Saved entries

++++++++++

Lemma allocate_run e s free used :
  inv s free used -> (forall base, fresh e = Some base -> fresh_slots base s) ->
  (free = [] -> is_Some (fresh e)) ->
  exists p free', supply e free = p :: free' /\ 0 < p /\ p ∉ used /\
    let '(r, s') := allocate e s in
    total_created_ s' = u64 (total_created_ s + 1) /\
    chunks_ s' = chunks_ s ++ (match free, fresh e with [], Some base => [base] | _, _ => [] end) /\
    if ctor_throws e then r = Obj 0 /\ inv s' (p :: free') used /\ allocated_ s' = u64 (allocated_ s)
    else r = (if bool_decide (on_create e = Some true) then Threw else Obj p) /\
         inv s' free' (p :: used) /\ allocated_ s' = u64 (allocated_ s + 1).
Proof.
  intros Hi Hf Hne. unfold allocate, supply. destruct free as [|p free].
  - destruct (Hne eq_refl) as [base Hb]. rewrite Hb.
    pose proof (add_chunk_inv base s [] used Hi (Hf base Hb)) as Hi'. rewrite app_nil_r in Hi'.
    rewrite slots_of_cons in *. exists base, (seqZ (Z.succ base) 63).
    destruct (pop_slot _ _ _ _ Hi') as (s2 & Ep & Hp & Hi2 & Ea & Et & Ec).
    pose proof (run_slot 0 e base s2 _ _ Hi2) as Hrun. cbn [Nat.add] in Hrun.
    assert (run 9 e A_pop s = run 5 e (A_count base) s2) as ->.
    { rewrite run_turn by done. cbn [turn]. rewrite (pop_none s used Hi). cbn [Z.eqb].
      rewrite run_turn by done. cbn [turn]. rewrite Hb. do 2 (rewrite run_turn by done; cbn [turn]).
      rewrite Ep. by rewrite (proj2 (Z.eqb_neq _ _)) by lia. }
    destruct (run 5 e (A_count base) s2) as [r s']. destruct Hrun as (H1 & H2 & H3).
    rewrite Et in H1. rewrite Ec in H2. rewrite Ea in H3. split_and!; try done.
    intros Hin. pose proof (slots_NoDup _ _ _ Hi2) as Hnd. apply NoDup_app in Hnd as (_ & _ & [Hn _]%NoDup_cons).
    done.
  - exists p, free. destruct (pop_slot _ _ _ _ Hi) as (s2 & Ep & Hp & Hi2 & Ea & Et & Ec).
    pose proof (run_slot 3 e p s2 _ _ Hi2) as Hrun. cbn [Nat.add] in Hrun.
    assert (run 9 e A_pop s = run 8 e (A_count p) s2) as ->.
    { rewrite run_turn by done. cbn [turn].
      rewrite Ep. by rewrite (proj2 (Z.eqb_neq _ _)) by lia. }
    destruct (run 8 e (A_count p) s2) as [r s']. destruct Hrun as (H1 & H2 & H3).
    rewrite Et in H1. rewrite Ec in H2. rewrite Ea in H3. rewrite app_nil_r. split_and!; try done.
    intros Hin. pose proof (slots_NoDup _ _ _ Hi2) as Hnd. apply NoDup_app in Hnd as (_ & _ & [Hn _]%NoDup_cons).
    done.
Qed.

Lemma deallocate_run e s p free used used' :
  inv s free used -> used ≡ₚ p :: used' ->
  let '(r, s') := deallocate e p s in
  chunks_ s' = chunks_ s /\ u64 (total_created_ s') = u64 (total_created_ s) /\
  if bool_decide (on_destroy e = Some true)
  then r = Threw /\ inv s' free used /\ allocated_ s' = allocated_ s
  else r = Done /\ inv s' (p :: free) used' /\ allocated_ s' = u64 (allocated_ s - 1).
Proof.
  intros Hi Hu. assert (0 < p) as Hp.
  { apply Hi. rewrite <-(inv_perm _ _ _ Hi), elem_of_app, Hu. right. left. }
  unfold deallocate. rewrite (proj2 (Z.eqb_neq _ _)) by lia. cbn [run turn]. unfold callback.
  destruct (on_destroy e) as [[]|]; cbn [run turn]; case_bool_decide; simplify_eq;
    cbn; rewrite ?u64_u64; split_and!; try done; try (by apply emit_inv);
    apply count_inv; eapply push_inv; try done; by repeat apply emit_inv.
Qed.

++++++++++

> [The problem]:
Say the number of lines above that include "unfold", and only that.

> [Exercise output]:
2